請求項２および請求項５に係る発明は、処理部が、類似する部分シーケンスＸ［ｔ _ｓ：ｔ _ｅ］を検出した場合、その後、さらに、タイムワーピング行列の各行列要素の値の算出を行い、その類似する部分シーケンスＸ［ｔ _ｓ：ｔ _ｅ］と時間帯が一部でも重複する部分シーケンスの中で、ダイナミックタイムワーピング距離がより小さいものがないと判断したときに、その類似する部分シーケンスＸ［ｔ _ｓ：ｔ _ｅ］をより適切な部分シーケンスとして検出することを特徴とする。 In the inventions according to claims 2 and 5 , when the processing unit detects a similar partial sequence X [t _s : t _e ] , it further calculates a value of each matrix element of the time warping matrix. , The similar partial sequence when it is determined that none of the partial sequences whose time zone overlaps with the similar partial sequence X [t _s : t _e ] has a smaller dynamic time warping distance X [t _s : t _e ] is detected as a more appropriate partial sequence.

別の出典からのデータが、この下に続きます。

(** C38.  From fifteen partitions on, the node types share them out: every type has
    at least one partition, and every partition belongs to exactly one type; below
    fifteen all types use all of them.  The partition of a UVE is one of its table's
    type; only with no partitions at all is there none. *)
Theorem partitions_shared_out partitions : 0 <= partitions < 2 ^ 32 →
  (15 <= partitions → ∀ pt, 0 <= pt < partitions → ∃ t, t ≠ PART_TYPE_INVALID ∧
     ∀ t', t' ≠ PART_TYPE_INVALID → in_range partitions t' pt ↔ t' = t) ∧
  (∀ t pt, in_range partitions t pt → 0 <= pt < partitions) ∧
  (partitions = 0 ↔ ∃ t, ∀ pt, ~ in_range partitions t pt) ∧
  ∀ table key, match uve_partition partitions table key with
    | Some pt => in_range partitions (part_type table) pt
    | None => partitions = 0
    end.
Proof.
  intros Hn.
  assert (∀ t, 0 <= (PartitionRange t partitions).1 ∧ (0 < partitions → 0 < (PartitionRange t partitions).2) ∧
    0 <= (PartitionRange t partitions).2 ∧ (PartitionRange t partitions).1 + (PartitionRange t partitions).2 <= partitions) as Hr.
  { intros t. destruct (decide (15 <= partitions)) as [Hb|Hb].
    - destruct (PartitionRange_big t partitions) as (? & ? & ? & ->); [lia|]. destruct t; simpl; lia.
    - unfold PartitionRange. rewrite (proj2 (Z.ltb_lt _ _)) by (unfold kPartMinTotalCount; lia). simpl. lia. }
  split_and!.
  - intros Hb pt Hpt. unfold in_range.
    pose proof (λ t, proj2 (proj2 (proj2 (PartitionRange_big t partitions (conj Hb (proj2 Hn)))))) as Hval.
    destruct (PartitionRange_big PART_TYPE_OTHER partitions) as (Hp & Hv & Hlt & _); [lia|]. cbv zeta in Hval.
    set (p := partitions / 15 + 1) in *. set (v := (partitions - 1 - p) / 3) in *. clearbody p v.
    assert (pt < 1 ∨ 1 <= pt < 1 + p ∨ 1 + p <= pt < 1 + p + v ∨ 1 + p + v <= pt < 1 + p + 2 * v ∨ 1 + p + 2 * v <= pt) as Hc by lia.
    destruct Hc as [?|[?|[?|[?|?]]]];
      [exists PART_TYPE_CNODES|exists PART_TYPE_PNODES|exists PART_TYPE_VMS|exists PART_TYPE_IFS|exists PART_TYPE_OTHER];
      (split; [done|]); intros t' Ht'; rewrite Hval; destruct t'; simpl; (split; [|try done]); first [done|lia].
  - intros t pt Ht. unfold in_range in Ht. specialize (Hr t). lia.
  - split.
    + intros ->. exists PART_TYPE_OTHER. intros pt Ht. unfold in_range in Ht. specialize (Hr PART_TYPE_OTHER). lia.
    + intros [t Ht]. destruct (decide (partitions = 0)); [done|]. specialize (Hr t).
      destruct (Ht (PartitionRange t partitions).1). unfold in_range. lia.
  - intros table key. unfold uve_partition. specialize (Hr (part_type table)). unfold in_range.
    destruct (PartitionRange (part_type table) partitions) as [b n]. simpl in Hr. destruct (n =? 0) eqn:E; [lia|].
    apply Z.eqb_neq in E. pose proof (djb_hash_nonneg key). pose proof (Z.mod_pos_bound (djb_hash key) n). simpl.
    unfold u32. rewrite Z.mod_small; lia.
Qed.

(** ** Deletions are announced *)

Lemma split_at_join s d : match split_at d s with
  | v :: l => foldl (λ b x, b +:+ String d EmptyString +:+ x) v l = s
  | [] => False
  end.
Proof.
  assert (∀ l b c, foldl (λ b x, b +:+ String d EmptyString +:+ x) (String c b) l =
    String c (foldl (λ b x, b +:+ String d EmptyString +:+ x) b l)) as Hc.
  { induction l as [|x l IH]; intros b c; [done|]. simpl. by rewrite <- IH. }
  induction s as [|a s IH]; [done|]. simpl. destruct (a =? d)%char eqn:E.
  - apply Ascii.eqb_eq in E as ->. destruct (split_at d s) as [|v l]; [done|]. simpl.
    change (EmptyString +:+ String d EmptyString +:+ v) with (String d v). rewrite Hc. by rewrite IH.
  - destruct (split_at d s) as [|v l]; [done|]. rewrite Hc. by rewrite IH.
Qed.
Lemma split_key key tbl : before_colon key = Some tbl →
  ∃ w l, split_at ":" key = tbl :: w :: l ∧ tbl +:+ ":" +:+ foldl (λ b x, b +:+ ":" +:+ x) w l = key.
Proof.
  revert tbl. induction key as [|a key IH]; intros tbl; simpl; [done|]. destruct (a =? ":")%char eqn:E.
  - intros [= <-]. apply Ascii.eqb_eq in E as ->. pose proof (split_at_join key ":") as Hj.
    destruct (split_at ":" key) as [|w l]; [done|]. exists w, l. split; [done|]. by rewrite Hj.
  - destruct (before_colon key) as [t|]; [|done]. intros [= <-]. destruct (IH t eq_refl) as (w & l & -> & Hj).
    exists w, l. split; [done|]. exact (f_equal (String a) Hj).
Qed.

かかる発明によれば、類似する部分シーケンスと時間帯が重複する部分シーケンスを、その後、さらに調べることで、その類似する部分シーケンスがより適切な部分シーケンスであると判断することができる。 According to this invention, it is possible to determine that the similar partial sequence is a more appropriate partial sequence by further examining the partial sequence whose time zone overlaps with the similar partial sequence.

請求項３および請求項６に係る発明は、処理部が、類似する部分シーケンスＸ［ｔ _ｓ：ｔ _ｅ］を検出した場合、その類似する部分シーケンスＸ［ｔ _ｓ：ｔ _ｅ］の最後のデータの受信時刻を終了時刻とすると、その終了時刻後におけるタイムワーピング行列のある列において、各行列要素のうち、その開始時刻が終了時刻以前であって、かつ、その値が類似する部分シーケンスのダイナミックタイムワーピング距離よりも小さいものがないときに、その類似する部分シーケンスＸ［ｔ _ｓ：ｔ _ｅ］をより適切なものとして検出することを特徴とする。 The invention according to claims 3 and 6, processing unit, similar to the partial sequence _X: when detecting _{_[t} s t e], partial sequence X that similar _{_[t s:} t e] last data If the reception time is the end time, in a column of the time warping matrix after the end time, among the matrix elements, the dynamics of the partial sequences whose start time is before the end time and whose values are similar when there is no less than the time warping distance, the similar parts sequence _X: and detecting as [t s t _e] of the more appropriate.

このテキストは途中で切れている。